Work order:
Nothing below is to be printed except the lines between the line holding "(* ===== verification/Hardening.v ===== *)" and the line holding "Inductive SecretScope : Type", inclusive, each exactly as it appears.

Stored dataset items:
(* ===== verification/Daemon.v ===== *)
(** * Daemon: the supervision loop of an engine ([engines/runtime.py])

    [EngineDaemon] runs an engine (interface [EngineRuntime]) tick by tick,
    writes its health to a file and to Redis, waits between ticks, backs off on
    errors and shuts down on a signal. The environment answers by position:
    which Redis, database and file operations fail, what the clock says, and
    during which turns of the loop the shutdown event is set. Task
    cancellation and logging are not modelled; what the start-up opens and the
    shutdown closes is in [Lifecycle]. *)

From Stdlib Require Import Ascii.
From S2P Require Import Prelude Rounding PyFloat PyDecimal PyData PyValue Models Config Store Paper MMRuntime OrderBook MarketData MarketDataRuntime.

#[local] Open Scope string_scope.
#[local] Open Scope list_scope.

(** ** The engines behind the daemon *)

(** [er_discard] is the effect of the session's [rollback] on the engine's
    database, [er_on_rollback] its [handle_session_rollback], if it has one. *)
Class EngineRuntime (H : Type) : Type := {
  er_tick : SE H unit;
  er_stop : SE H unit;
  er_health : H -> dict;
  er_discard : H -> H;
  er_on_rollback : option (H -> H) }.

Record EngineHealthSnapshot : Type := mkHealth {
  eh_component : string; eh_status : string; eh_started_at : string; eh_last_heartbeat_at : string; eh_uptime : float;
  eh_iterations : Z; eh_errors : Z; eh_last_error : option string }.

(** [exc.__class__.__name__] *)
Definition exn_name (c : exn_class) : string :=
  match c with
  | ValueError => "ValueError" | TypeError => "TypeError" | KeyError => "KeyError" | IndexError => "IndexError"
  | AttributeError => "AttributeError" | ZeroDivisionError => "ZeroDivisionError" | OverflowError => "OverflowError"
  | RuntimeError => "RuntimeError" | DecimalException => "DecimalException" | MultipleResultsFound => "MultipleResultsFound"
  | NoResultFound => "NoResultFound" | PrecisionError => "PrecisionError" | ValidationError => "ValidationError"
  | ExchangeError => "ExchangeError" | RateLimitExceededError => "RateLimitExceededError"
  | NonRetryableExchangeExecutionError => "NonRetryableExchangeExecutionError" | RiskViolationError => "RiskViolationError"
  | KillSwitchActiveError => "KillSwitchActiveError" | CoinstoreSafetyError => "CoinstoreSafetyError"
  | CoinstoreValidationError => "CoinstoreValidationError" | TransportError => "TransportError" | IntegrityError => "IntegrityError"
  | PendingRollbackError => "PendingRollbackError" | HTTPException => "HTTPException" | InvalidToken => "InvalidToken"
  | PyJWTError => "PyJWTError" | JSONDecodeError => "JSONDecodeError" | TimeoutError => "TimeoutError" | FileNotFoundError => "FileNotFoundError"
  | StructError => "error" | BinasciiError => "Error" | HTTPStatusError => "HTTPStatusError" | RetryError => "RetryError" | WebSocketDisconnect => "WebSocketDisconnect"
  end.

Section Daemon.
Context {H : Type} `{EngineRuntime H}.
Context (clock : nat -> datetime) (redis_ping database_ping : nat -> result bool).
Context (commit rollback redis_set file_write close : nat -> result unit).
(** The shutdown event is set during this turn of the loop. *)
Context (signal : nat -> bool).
...
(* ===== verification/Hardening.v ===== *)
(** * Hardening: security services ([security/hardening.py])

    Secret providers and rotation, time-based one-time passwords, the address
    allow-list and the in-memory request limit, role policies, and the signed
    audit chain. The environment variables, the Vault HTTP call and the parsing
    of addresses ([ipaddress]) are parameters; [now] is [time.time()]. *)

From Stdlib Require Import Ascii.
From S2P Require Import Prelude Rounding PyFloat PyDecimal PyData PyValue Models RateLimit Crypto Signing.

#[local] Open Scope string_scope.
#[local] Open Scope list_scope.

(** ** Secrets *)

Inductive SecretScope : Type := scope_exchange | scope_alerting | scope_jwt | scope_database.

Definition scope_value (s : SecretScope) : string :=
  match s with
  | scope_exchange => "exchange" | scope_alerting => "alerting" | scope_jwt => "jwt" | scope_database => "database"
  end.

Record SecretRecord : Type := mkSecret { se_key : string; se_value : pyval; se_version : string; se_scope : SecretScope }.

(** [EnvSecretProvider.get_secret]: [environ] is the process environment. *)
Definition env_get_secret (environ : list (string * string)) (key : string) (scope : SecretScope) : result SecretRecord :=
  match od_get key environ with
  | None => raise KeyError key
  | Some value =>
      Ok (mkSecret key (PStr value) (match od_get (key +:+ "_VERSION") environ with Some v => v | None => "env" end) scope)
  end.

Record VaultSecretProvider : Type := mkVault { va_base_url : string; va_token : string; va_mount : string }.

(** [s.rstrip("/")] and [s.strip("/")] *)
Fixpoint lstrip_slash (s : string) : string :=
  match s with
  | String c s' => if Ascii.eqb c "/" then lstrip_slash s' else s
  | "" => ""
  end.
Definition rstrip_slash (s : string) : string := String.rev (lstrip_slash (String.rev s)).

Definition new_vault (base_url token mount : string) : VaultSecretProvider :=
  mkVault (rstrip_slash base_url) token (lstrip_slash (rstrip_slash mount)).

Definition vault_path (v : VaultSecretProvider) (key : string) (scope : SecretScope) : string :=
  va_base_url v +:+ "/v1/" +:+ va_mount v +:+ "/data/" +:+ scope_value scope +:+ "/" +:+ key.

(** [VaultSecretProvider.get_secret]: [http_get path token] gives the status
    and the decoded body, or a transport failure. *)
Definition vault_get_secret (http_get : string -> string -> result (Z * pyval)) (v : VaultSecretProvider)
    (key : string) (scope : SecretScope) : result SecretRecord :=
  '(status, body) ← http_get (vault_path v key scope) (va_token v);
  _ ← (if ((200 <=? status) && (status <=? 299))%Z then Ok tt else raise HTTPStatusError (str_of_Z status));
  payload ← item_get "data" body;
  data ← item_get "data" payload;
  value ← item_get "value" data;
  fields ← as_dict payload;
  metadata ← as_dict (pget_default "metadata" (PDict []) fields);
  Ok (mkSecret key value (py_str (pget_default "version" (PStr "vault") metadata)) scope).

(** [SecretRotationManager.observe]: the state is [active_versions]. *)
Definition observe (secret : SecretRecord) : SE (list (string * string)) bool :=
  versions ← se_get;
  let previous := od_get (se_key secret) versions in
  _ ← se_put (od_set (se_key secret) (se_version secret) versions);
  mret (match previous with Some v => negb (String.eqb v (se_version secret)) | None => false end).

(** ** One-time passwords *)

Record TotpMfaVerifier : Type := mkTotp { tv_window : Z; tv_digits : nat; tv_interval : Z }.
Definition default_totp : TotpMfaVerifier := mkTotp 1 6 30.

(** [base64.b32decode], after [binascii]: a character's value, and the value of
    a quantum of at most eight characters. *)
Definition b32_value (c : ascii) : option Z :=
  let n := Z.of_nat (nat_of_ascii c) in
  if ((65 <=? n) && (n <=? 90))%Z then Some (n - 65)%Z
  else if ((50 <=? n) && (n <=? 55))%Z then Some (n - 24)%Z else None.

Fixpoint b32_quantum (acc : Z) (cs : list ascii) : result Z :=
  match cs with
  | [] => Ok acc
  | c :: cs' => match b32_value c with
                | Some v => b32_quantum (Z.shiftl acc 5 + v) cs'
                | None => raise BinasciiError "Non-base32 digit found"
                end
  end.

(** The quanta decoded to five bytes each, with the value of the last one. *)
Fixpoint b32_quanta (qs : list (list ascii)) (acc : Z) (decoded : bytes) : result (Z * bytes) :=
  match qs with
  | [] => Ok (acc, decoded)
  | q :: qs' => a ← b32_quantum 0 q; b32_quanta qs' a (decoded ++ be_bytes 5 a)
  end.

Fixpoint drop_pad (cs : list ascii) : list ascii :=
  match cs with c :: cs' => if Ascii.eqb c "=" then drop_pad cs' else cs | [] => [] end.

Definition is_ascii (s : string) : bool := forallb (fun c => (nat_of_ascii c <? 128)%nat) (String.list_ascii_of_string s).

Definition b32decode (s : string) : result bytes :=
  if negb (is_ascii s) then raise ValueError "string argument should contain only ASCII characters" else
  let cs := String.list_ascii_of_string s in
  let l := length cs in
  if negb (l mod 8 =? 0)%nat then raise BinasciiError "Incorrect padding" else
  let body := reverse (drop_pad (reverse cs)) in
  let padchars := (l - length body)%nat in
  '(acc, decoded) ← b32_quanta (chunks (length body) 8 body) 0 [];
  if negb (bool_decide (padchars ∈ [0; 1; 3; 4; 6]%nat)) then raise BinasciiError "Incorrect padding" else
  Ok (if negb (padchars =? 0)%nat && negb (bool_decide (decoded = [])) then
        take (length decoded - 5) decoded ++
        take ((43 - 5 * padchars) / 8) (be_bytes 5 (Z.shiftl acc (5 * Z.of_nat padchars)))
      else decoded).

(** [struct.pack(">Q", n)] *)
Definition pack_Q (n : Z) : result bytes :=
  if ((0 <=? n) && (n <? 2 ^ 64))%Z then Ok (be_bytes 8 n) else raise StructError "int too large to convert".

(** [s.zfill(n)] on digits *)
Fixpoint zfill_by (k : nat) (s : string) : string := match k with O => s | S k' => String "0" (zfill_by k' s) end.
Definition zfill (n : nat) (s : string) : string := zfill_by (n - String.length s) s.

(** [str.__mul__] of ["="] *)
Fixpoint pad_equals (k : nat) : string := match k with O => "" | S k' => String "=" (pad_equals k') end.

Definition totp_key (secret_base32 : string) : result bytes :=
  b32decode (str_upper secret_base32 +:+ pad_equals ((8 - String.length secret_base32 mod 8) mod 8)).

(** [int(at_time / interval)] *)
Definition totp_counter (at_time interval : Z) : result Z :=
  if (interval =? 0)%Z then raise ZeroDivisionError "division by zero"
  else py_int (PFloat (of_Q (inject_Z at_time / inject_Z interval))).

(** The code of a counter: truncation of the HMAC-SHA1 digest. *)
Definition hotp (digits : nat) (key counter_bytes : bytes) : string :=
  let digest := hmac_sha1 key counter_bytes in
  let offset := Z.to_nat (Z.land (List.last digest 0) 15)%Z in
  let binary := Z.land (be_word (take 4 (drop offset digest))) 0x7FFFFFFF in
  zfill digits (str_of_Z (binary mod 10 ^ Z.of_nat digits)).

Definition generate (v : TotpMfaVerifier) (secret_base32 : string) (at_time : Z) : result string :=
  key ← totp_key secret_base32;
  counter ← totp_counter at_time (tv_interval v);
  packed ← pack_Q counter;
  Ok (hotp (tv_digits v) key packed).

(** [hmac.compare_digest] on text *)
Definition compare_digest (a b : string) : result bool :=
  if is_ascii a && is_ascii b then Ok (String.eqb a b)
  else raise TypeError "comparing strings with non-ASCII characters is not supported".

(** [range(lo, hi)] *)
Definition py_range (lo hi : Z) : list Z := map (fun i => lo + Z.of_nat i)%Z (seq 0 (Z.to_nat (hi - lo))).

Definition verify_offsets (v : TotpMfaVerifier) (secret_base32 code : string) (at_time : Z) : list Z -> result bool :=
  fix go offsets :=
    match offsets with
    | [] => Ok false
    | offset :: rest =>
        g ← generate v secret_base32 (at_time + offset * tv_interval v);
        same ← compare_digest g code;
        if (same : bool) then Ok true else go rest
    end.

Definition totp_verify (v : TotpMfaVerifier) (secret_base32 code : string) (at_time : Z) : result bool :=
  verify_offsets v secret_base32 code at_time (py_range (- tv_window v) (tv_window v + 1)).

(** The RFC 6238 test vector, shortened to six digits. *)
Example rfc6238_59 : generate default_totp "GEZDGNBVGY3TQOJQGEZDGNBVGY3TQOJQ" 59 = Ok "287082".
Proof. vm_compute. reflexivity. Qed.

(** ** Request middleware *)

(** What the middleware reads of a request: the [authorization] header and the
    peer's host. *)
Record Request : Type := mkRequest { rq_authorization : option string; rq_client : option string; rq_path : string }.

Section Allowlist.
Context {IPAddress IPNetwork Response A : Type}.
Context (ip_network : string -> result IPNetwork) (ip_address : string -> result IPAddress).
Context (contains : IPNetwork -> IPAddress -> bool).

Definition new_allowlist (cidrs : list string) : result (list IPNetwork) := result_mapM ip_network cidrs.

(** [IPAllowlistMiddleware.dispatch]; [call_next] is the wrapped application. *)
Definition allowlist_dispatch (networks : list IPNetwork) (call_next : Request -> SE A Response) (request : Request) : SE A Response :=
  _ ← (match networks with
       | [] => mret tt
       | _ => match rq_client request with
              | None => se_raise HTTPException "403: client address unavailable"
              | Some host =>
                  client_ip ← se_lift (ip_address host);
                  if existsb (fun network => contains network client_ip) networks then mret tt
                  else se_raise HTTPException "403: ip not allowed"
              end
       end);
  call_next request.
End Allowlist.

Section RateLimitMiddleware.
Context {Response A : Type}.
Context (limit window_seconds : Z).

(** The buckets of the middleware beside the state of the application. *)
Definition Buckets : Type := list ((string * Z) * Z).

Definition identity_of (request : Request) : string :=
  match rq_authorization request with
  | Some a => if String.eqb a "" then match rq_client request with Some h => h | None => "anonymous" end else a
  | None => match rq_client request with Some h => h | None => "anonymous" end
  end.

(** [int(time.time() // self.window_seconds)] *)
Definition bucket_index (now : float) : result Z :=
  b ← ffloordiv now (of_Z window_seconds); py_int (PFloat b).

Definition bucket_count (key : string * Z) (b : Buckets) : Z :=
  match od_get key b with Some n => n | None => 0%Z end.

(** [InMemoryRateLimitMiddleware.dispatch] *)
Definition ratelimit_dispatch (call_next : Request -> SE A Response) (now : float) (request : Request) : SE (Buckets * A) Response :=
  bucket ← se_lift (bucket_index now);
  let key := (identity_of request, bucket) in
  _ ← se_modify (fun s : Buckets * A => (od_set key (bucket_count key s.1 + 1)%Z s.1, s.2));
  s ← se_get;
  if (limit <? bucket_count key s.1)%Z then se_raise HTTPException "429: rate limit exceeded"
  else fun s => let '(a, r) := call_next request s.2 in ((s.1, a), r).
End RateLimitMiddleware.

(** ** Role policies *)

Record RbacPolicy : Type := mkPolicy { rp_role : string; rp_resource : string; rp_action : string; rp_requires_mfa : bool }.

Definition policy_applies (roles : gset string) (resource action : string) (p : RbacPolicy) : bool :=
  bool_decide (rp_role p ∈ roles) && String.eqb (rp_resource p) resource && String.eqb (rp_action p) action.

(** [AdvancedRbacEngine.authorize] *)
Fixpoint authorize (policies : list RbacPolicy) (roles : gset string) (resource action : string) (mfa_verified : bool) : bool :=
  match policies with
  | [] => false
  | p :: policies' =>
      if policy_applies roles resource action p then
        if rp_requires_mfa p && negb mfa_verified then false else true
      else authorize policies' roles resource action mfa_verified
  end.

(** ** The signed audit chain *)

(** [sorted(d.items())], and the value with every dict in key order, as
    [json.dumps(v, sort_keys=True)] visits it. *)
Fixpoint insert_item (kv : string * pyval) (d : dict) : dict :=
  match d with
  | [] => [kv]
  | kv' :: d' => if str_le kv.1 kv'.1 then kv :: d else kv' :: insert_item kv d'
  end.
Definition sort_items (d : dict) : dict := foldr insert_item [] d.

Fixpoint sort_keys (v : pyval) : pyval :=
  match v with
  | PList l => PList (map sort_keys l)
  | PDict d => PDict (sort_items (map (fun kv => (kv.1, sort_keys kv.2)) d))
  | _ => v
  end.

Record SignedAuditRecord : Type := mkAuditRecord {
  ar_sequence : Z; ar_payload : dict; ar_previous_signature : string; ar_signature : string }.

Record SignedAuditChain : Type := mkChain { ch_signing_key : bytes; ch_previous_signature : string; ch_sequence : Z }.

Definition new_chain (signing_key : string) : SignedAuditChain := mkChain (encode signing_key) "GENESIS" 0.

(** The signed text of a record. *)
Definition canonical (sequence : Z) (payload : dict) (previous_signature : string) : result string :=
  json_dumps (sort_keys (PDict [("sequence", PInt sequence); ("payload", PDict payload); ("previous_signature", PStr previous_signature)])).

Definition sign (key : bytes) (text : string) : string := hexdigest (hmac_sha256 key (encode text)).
==
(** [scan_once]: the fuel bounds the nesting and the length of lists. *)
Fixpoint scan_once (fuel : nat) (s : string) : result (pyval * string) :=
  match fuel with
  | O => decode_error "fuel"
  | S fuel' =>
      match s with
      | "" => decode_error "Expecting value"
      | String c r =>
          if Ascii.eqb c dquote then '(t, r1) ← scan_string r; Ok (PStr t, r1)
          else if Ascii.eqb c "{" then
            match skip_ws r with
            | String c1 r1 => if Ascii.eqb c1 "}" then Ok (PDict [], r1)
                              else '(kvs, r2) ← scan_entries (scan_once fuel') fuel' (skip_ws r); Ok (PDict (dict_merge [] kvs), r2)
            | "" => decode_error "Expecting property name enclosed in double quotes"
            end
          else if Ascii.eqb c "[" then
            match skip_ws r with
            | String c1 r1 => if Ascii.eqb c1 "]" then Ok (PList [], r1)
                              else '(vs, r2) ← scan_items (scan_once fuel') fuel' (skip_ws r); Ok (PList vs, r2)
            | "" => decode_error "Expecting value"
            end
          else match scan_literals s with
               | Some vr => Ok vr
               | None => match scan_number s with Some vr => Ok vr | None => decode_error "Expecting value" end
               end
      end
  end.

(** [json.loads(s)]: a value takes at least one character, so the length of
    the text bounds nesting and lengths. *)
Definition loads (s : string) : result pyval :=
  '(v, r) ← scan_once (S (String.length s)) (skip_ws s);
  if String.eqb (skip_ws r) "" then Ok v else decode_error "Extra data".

Response area:
(* ===== verification/Hardening.v ===== *)
(** * Hardening: security services ([security/hardening.py])

    Secret providers and rotation, time-based one-time passwords, the address
    allow-list and the in-memory request limit, role policies, and the signed
    audit chain. The environment variables, the Vault HTTP call and the parsing
    of addresses ([ipaddress]) are parameters; [now] is [time.time()]. *)

From Stdlib Require Import Ascii.
From S2P Require Import Prelude Rounding PyFloat PyDecimal PyData PyValue Models RateLimit Crypto Signing.

#[local] Open Scope string_scope.
#[local] Open Scope list_scope.

(** ** Secrets *)

Inductive SecretScope : Type := scope_exchange | scope_alerting | scope_jwt | scope_database.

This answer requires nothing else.